*DATA SECTION*.
(* ===== verification/ListCmd.v ===== *)
(** The list commands of the shell, rt-thread/components/finsh/cmd.c, and
    rt_show_version of kservice.c (FINSH_USING_MSH_LIST; this board's
    rtconfig.h leaves them out, but their objects are those of the kernel).
    cmd_ps and cmd_free of msh.c and list_mem of mem.c belong to them.
    The output is the text that the calls of rt_kprintf give to the console, as
    KPrintfSpec has it.  No other thread runs during a command: the board has no
    interrupts, and rt_kprintf polls. *)
From Stdlib Require Import String Ascii.
From S2P Require Import Prelude RtList KService Mem Heap KString KPrintf KPrintfSpec CpuPort Kernel Sched Object Timer Thread Ipc Mutex Event Mailbox MsgQueue MemPool MemHeap.

(** * Output *)
Record lstate := { lk : mstate; out : list Z }.
Abbreviation L := (M lstate).
Definition on_system {A} (m : MH A) : L A := fun s =>
  match m (lk s) with
  | Ok (a, k) => Ok (a, {| lk := k; out := out s |})
  | Fault f => Fault f
  end.
Definition on_k {A} (m : K A) : L A := on_system (on_kernel m).

Definition text_of (s : string) : list Z := (fun c => Z.of_N (N_of_ascii c)) <$> list_ascii_of_string s.
(** the text of a format, by [spec_directive] *)
Fixpoint render (fuel : nat) (l : list Z) (args : list arg) : option (list Z) :=
  match fuel, l with
  | _, [] => Some []
  | S fuel, c :: l =>
      if c =? 37 then
        match spec_directive l args with
        | Some (t, l', args') => app t <$> render fuel l' args'
        | None => None
        end
      else cons c <$> render fuel l args
  | O, _ => None
  end.
(** rt_kprintf: at most RT_CONSOLEBUF_SIZE - 2 characters *)
Definition put_text (t : list Z) : L unit := modify (fun s => {| lk := lk s; out := out s ++ take 254 t |}).
Definition kprintf (fmt : list Z) (args : list arg) : L unit :=
  let* t := the (render (S (length fmt)) fmt args) in put_text t.
(** a format with a line feed at the end *)
Definition line (s : string) : list Z := text_of s ++ [10].

(** the string in an array *)
Fixpoint until_nul (l : list Z) : list Z :=
  match l with
  | c :: l => if c =? 0 then [] else c :: until_nul l
  | [] => []
  end.
(** object->name for a directive that reads at most RT_NAME_MAX characters *)
Definition obj_name (o : Z) : L arg := let* ob := on_k (get_obj o) in ret (AStr o (until_nul (o_name ob))).
(** object->name for %s, which reads up to a zero byte *)
Definition obj_string (o : Z) : L arg :=
  let* ob := on_k (get_obj o) in
  if existsb (Z.eqb 0) (o_name ob) then ret (AStr o (until_nul (o_name ob))) else raise BadPointer.
Definition title (s : string) : arg := AStr 1 (text_of s).

Definition hello : L Z := kprintf (line "Hello RT-Thread!") [];; ret 0.
Definition RT_VERSION : Z := 3.
Definition RT_SUBVERSION : Z := 1.
Definition RT_REVISION : Z := 5.
(** [date]: __DATE__ of the compiler *)
Definition rt_show_version (date : string) : L unit :=
  kprintf ([10] ++ line " \ | /") [];;
  kprintf (line "- RT -     Thread Operating System") [];;
  kprintf (line " / | \     %d.%d.%d build %s") [AWord RT_VERSION; AWord RT_SUBVERSION; AWord RT_REVISION; title date];;
  kprintf (line " 2006 - 2020 Copyright by rt-thread team") [].
Definition version (date : string) : L Z := rt_show_version date;; ret 0.
Fixpoint object_split (len : nat) : L unit :=
  match len with
  | O => ret tt
  | S len => kprintf (text_of "-") [];; object_split len
  end.

(** * Walking through the objects of a class *)
Definition LIST_FIND_OBJ_NR : Z := 8.
(** list_get_next_t, without the array, which list_get_next returns *)
Record list_get_next_t := { find_list : Z; find_type : Z; find_nr : Z }.
(** the list head is that of information->object_list *)
Definition list_find_init (type nr : Z) : L list_get_next_t :=
  let* info := the (rt_object_get_information type) in
  ret {| find_list := info.1; find_type := type; find_nr := nr |}.
(** obj->type & ~RT_Object_Class_Static *)
Definition obj_class (o : Z) : L Z :=
  let* ob := on_k (get_obj o) in ret (u8 (Z.land (o_type ob) (Z.lnot RT_Object_Class_Static))).

(** node = node->next, up to [nr] nodes: the last node, or NULL at the end of
    the list, and the nodes *)
Fixpoint get_next_loop (rest : list Z) (nr k : Z) (array : list Z) : Z * list Z :=
  match rest with
  | [] => (RT_NULL, array)
  | node :: rest => if k + 1 =? nr then (node, array ++ [node]) else get_next_loop rest nr (k + 1) (array ++ [node])
  end.
(** the nodes behind [node] *)
Fixpoint after (node : Z) (l : list Z) : option (list Z) :=
  match l with
  | [] => None
  | x :: l => if x =? node then Some l else after node l
  end.
Definition list_get_next (current : Z) (arg : list_get_next_t) : L (Z * list Z) :=
  if ((find_nr arg =? 0) || (find_type arg =? 0))%bool then ret (RT_NULL, [])
  else if current =? RT_NULL then
    let* s := get in ret (get_next_loop (object_list (ks (lk s)) (find_list arg)) (find_nr arg) 0 [])
  else
    let* c := obj_class current in
    if negb (c =? find_type arg) then ret (RT_NULL, [])
    else
      let* s := get in
      let* rest := the (after current (object_list (ks (lk s)) (find_list arg))) in
      ret (get_next_loop rest (find_nr arg) 0 []).

(** an object that is still of the class *)
Definition show_object (type : Z) (show : Z -> L unit) (obj : Z) : L unit :=
  let* c := obj_class obj in when (c =? type) (show obj).
(** do ... while (next != RT_NULL) *)
Fixpoint list_loop (fuel : nat) (arg : list_get_next_t) (show : Z -> L unit) (next : Z) : L unit :=
  match fuel with
  | O => raise OutOfFuel
  | S fuel =>
      let* r := list_get_next next arg in
      for_each (show_object (find_type arg) show) r.2;;
      when (negb (r.1 =? RT_NULL)) (list_loop fuel arg show r.1)
  end.
(** list_find_init, the two lines above the table, and the loop *)
Definition list_objects (type : Z) (head : L unit) (show : Z -> L unit) : L unit :=
  let* arg := list_find_init type LIST_FIND_OBJ_NR in
  head;;
  let* s := get in
  list_loop (S (length (object_list (ks (lk s)) type))) arg show RT_NULL.
Definition table_head (fmt item_title rule : string) : L unit :=
  kprintf (line fmt) [AWord RT_NAME_MAX; title item_title];; object_split (Z.to_nat RT_NAME_MAX);; kprintf (line rule) [].

(** * The commands *)
Definition maxlen : arg := AWord RT_NAME_MAX.
Definition suspended (h : qhead) : L (list Z) := let* s := get in ret (queue (ks (lk s)) h).
(** show_wait_queue *)
Fixpoint show_wait_queue (l : list Z) : L unit :=
  match l with
  | [] => ret tt
  | thread :: l =>
      let* n := obj_string thread in
      kprintf (text_of "%s") [n];;
      when (negb (bool_decide (l = []))) (kprintf (text_of "/") []);;
      show_wait_queue l
  end.
(** the lines of an object with waiting threads, which ends in their names, and
    without *)
Definition show_waiters (h : qhead) (busy free : list Z) (args : list Z -> list arg) : L unit :=
  let* l := suspended h in
  if negb (bool_decide (l = [])) then kprintf busy (args l);; show_wait_queue l;; kprintf [10] []
  else kprintf free (args l).

(** while ( *ptr == '#') ptr ++ *)
Fixpoint stack_scan (fuel : nat) (ptr : Z) : M mem Z :=
  match fuel with
  | O => raise OutOfFuel
  | S fuel => let* c := ld8 ptr in if c =? 35 then stack_scan fuel (u32 (ptr + 1)) else ret ptr
  end.
Definition RT_THREAD_RUNNING : Z := 3.
Definition stat_text (stat : Z) : L unit :=
  if stat =? RT_THREAD_READY then kprintf (text_of " ready  ") []
  else if stat =? RT_THREAD_SUSPEND then kprintf (text_of " suspend") []
  else if stat =? RT_THREAD_INIT then kprintf (text_of " init   ") []
  else if stat =? RT_THREAD_CLOSE then kprintf (text_of " close  ") []
  else if stat =? RT_THREAD_RUNNING then kprintf (text_of " running") []
  else ret tt.
(** The copy of the struct that the code makes is not read. *)
Definition show_thread (thread : Z) : L unit :=
  let* th := on_k (get_thread thread) in
  let* n := obj_name thread in
  kprintf (text_of "%-*.*s %3d ") [maxlen; AWord RT_NAME_MAX; n; AWord (current_priority th)];;
  stat_text (Z.land (stat th) RT_THREAD_STAT_MASK);;
  let* k := gets (fun s => base.size (ram (kheap (ks (lk s))))) in
  let* ptr := on_system (on_bytes (stack_scan (S k) (stack_addr th))) in
  if stack_size th =? 0 then raise Undefined
  else
    kprintf (line " 0x%08x 0x%08x    %02d%%   0x%08x %03d")
      [AWord (u32 (stack_size th + (stack_addr th - sp th))); AWord (stack_size th);
       AWord (u32 (u32 (stack_size th - (ptr - stack_addr th)) * 100) / stack_size th);
       AWord (remaining_tick th); AWord (error th)].
Definition list_thread : L Z :=
  list_objects RT_Object_Class_Thread
    (table_head "%-*.s pri  status      sp     stack size max used left tick  error" "thread"
       " ---  ------- ---------- ----------  ------  ---------- ---")
    show_thread;;
  ret 0.

Definition show_sem (sem : Z) : L unit :=
  let* v := on_k (get_sem sem) in
  let* n := obj_name sem in
  show_waiters (QSuspend sem) (text_of "%-*.*s %03d %d:") (line "%-*.*s %03d %d")
    (fun l => [maxlen; AWord RT_NAME_MAX; n; AWord (sem_value v); AWord (Z.of_nat (length l))]).
Definition list_sem : L Z :=
  list_objects RT_Object_Class_Semaphore (table_head "%-*.s v   suspend thread" "semaphore" " --- --------------") show_sem;; ret 0.

(** the number of waiting threads is an argument only if there are some *)
Definition show_event (event : Z) : L unit :=
  let* set := on_k (get_event event) in
  let* n := obj_name event in
  show_waiters (QSuspend event) (text_of "%-*.*s  0x%08x %03d:") (line "%-*.*s  0x%08x 0")
    (fun l => [maxlen; AWord RT_NAME_MAX; n; AWord set] ++ (if bool_decide (l = []) then [] else [AWord (Z.of_nat (length l))])).
Definition list_event : L Z :=
  list_objects RT_Object_Class_Event (table_head "%-*.s      set    suspend thread" "event" "  ---------- --------------") show_event;; ret 0.

Definition show_mutex (mutex : Z) : L unit :=
  let* m := on_k (get_mutex mutex) in
  let* n := obj_name mutex in
  let* owner_name := obj_name (owner m) in
  let* l := suspended (QSuspend mutex) in
  kprintf (line "%-*.*s %-8.*s %04d %d")
    [maxlen; AWord RT_NAME_MAX; n; AWord RT_NAME_MAX; owner_name; AWord (hold m); AWord (Z.of_nat (length l))].
Definition list_mutex : L Z :=
  list_objects RT_Object_Class_Mutex (table_head "%-*.s   owner  hold suspend thread" "mutex" " -------- ---- --------------") show_mutex;; ret 0.

Definition show_mailbox (mb : Z) : L unit :=
  let* m := on_k (get_mb mb) in
  let* n := obj_name mb in
  show_waiters (QSuspend mb) (text_of "%-*.*s %04d  %04d %d:") (line "%-*.*s %04d  %04d %d")
    (fun l => [maxlen; AWord RT_NAME_MAX; n; AWord (mb_entry m); AWord (mb_size m); AWord (Z.of_nat (length l))]).
Definition list_mailbox : L Z :=
  list_objects RT_Object_Class_MailBox (table_head "%-*.s entry size suspend thread" "mailbox" " ----  ---- --------------") show_mailbox;; ret 0.

Definition show_msgqueue (mq : Z) : L unit :=
  let* m := on_k (get_mq mq) in
  let* n := obj_name mq in
  show_waiters (QSuspend mq) (text_of "%-*.*s %04d  %d:") (line "%-*.*s %04d  %d")
    (fun l => [maxlen; AWord RT_NAME_MAX; n; AWord (mq_entry m); AWord (Z.of_nat (length l))]).
Definition list_msgqueue : L Z :=
  list_objects RT_Object_Class_MessageQueue (table_head "%-*.s entry suspend thread" "msgqueue" " ----  --------------") show_msgqueue;; ret 0.

Definition show_memheap (heap : Z) : L unit :=
  let* mh := on_system (get_heap heap) in
  let* n := obj_name heap in
  kprintf (line "%-*.*s %-010d %-013d %-05d")
    [maxlen; AWord RT_NAME_MAX; n; AWord (pool_size mh); AWord (max_used_size mh); AWord (available_size mh)].
Definition list_memheap : L Z :=
  list_objects RT_Object_Class_MemHeap (table_head "%-*.s  pool size  max used size available size" "memheap"
    " ---------- ------------- --------------") show_memheap;; ret 0.

Definition show_mempool (mp : Z) : L unit :=
  let* m := on_k (get_mp mp) in
  let* n := obj_name mp in
  show_waiters (QSuspend mp) (text_of "%-*.*s %04d  %04d  %04d %d:") (line "%-*.*s %04d  %04d  %04d %d")
    (fun l => [maxlen; AWord RT_NAME_MAX; n; AWord (block_size m); AWord (block_total_count m); AWord (block_free_count m);
       AWord (Z.of_nat (length l))]).
Definition list_mempool : L Z :=
  list_objects RT_Object_Class_MemPool (table_head "%-*.s block total free suspend thread" "mempool" " ----  ----  ---- --------------") show_mempool;; ret 0.

Definition show_timer (timer : Z) : L unit :=
  let* t := on_k (get_timer timer) in
  let* n := obj_name timer in
  kprintf (text_of "%-*.*s 0x%08x 0x%08x ") [maxlen; AWord RT_NAME_MAX; n; AWord (tm_init_tick t); AWord (timeout_tick t)];;
  let* ob := on_k (get_obj timer) in
  if truthy (Z.land (o_flag ob) RT_TIMER_FLAG_ACTIVATED) then kprintf (line "activated") [] else kprintf (line "deactivated") [].
Definition list_timer : L Z :=
  list_objects RT_Object_Class_Timer (table_head "%-*.s  periodic   timeout       flag" "timer" " ---------- ---------- -----------") show_timer;;
  let* t := on_k rt_tick_get in
  kprintf (line "current tick:0x%08x") [AWord t];;
  ret 0.

(** ** ps and free of msh.c, and list_mem of mem.c *)
Definition cmd_ps : L Z := let* _n := list_thread in ret 0.
Definition list_mem : L unit :=
  let* h := gets (fun s => kheap (ks (lk s))) in
  kprintf (line "total memory: %d") [AWord (mem_size_aligned h)];;
  kprintf (line "used memory : %d") [AWord (used_mem h)];;
  kprintf (line "maximum allocated memory: %d") [AWord (max_mem h)].
Definition cmd_free : L Z := list_mem;; ret 0.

*WHAT YOU SHOULD DO*.
An exact transcription of the lines from the start of the listing through the line bearing "(** the string in an array *)" is the whole answer.

*SOLUTION*.
(* ===== verification/ListCmd.v ===== *)
(** The list commands of the shell, rt-thread/components/finsh/cmd.c, and
    rt_show_version of kservice.c (FINSH_USING_MSH_LIST; this board's
    rtconfig.h leaves them out, but their objects are those of the kernel).
    cmd_ps and cmd_free of msh.c and list_mem of mem.c belong to them.
    The output is the text that the calls of rt_kprintf give to the console, as
    KPrintfSpec has it.  No other thread runs during a command: the board has no
    interrupts, and rt_kprintf polls. *)
From Stdlib Require Import String Ascii.
From S2P Require Import Prelude RtList KService Mem Heap KString KPrintf KPrintfSpec CpuPort Kernel Sched Object Timer Thread Ipc Mutex Event Mailbox MsgQueue MemPool MemHeap.

(** * Output *)
Record lstate := { lk : mstate; out : list Z }.
Abbreviation L := (M lstate).
Definition on_system {A} (m : MH A) : L A := fun s =>
  match m (lk s) with
  | Ok (a, k) => Ok (a, {| lk := k; out := out s |})
  | Fault f => Fault f
  end.
Definition on_k {A} (m : K A) : L A := on_system (on_kernel m).

Definition text_of (s : string) : list Z := (fun c => Z.of_N (N_of_ascii c)) <$> list_ascii_of_string s.
(** the text of a format, by [spec_directive] *)
Fixpoint render (fuel : nat) (l : list Z) (args : list arg) : option (list Z) :=
  match fuel, l with
  | _, [] => Some []
  | S fuel, c :: l =>
      if c =? 37 then
        match spec_directive l args with
        | Some (t, l', args') => app t <$> render fuel l' args'
        | None => None
        end
      else cons c <$> render fuel l args
  | O, _ => None
  end.
(** rt_kprintf: at most RT_CONSOLEBUF_SIZE - 2 characters *)
Definition put_text (t : list Z) : L unit := modify (fun s => {| lk := lk s; out := out s ++ take 254 t |}).
Definition kprintf (fmt : list Z) (args : list arg) : L unit :=
  let* t := the (render (S (length fmt)) fmt args) in put_text t.
(** a format with a line feed at the end *)
Definition line (s : string) : list Z := text_of s ++ [10].

(** the string in an array *)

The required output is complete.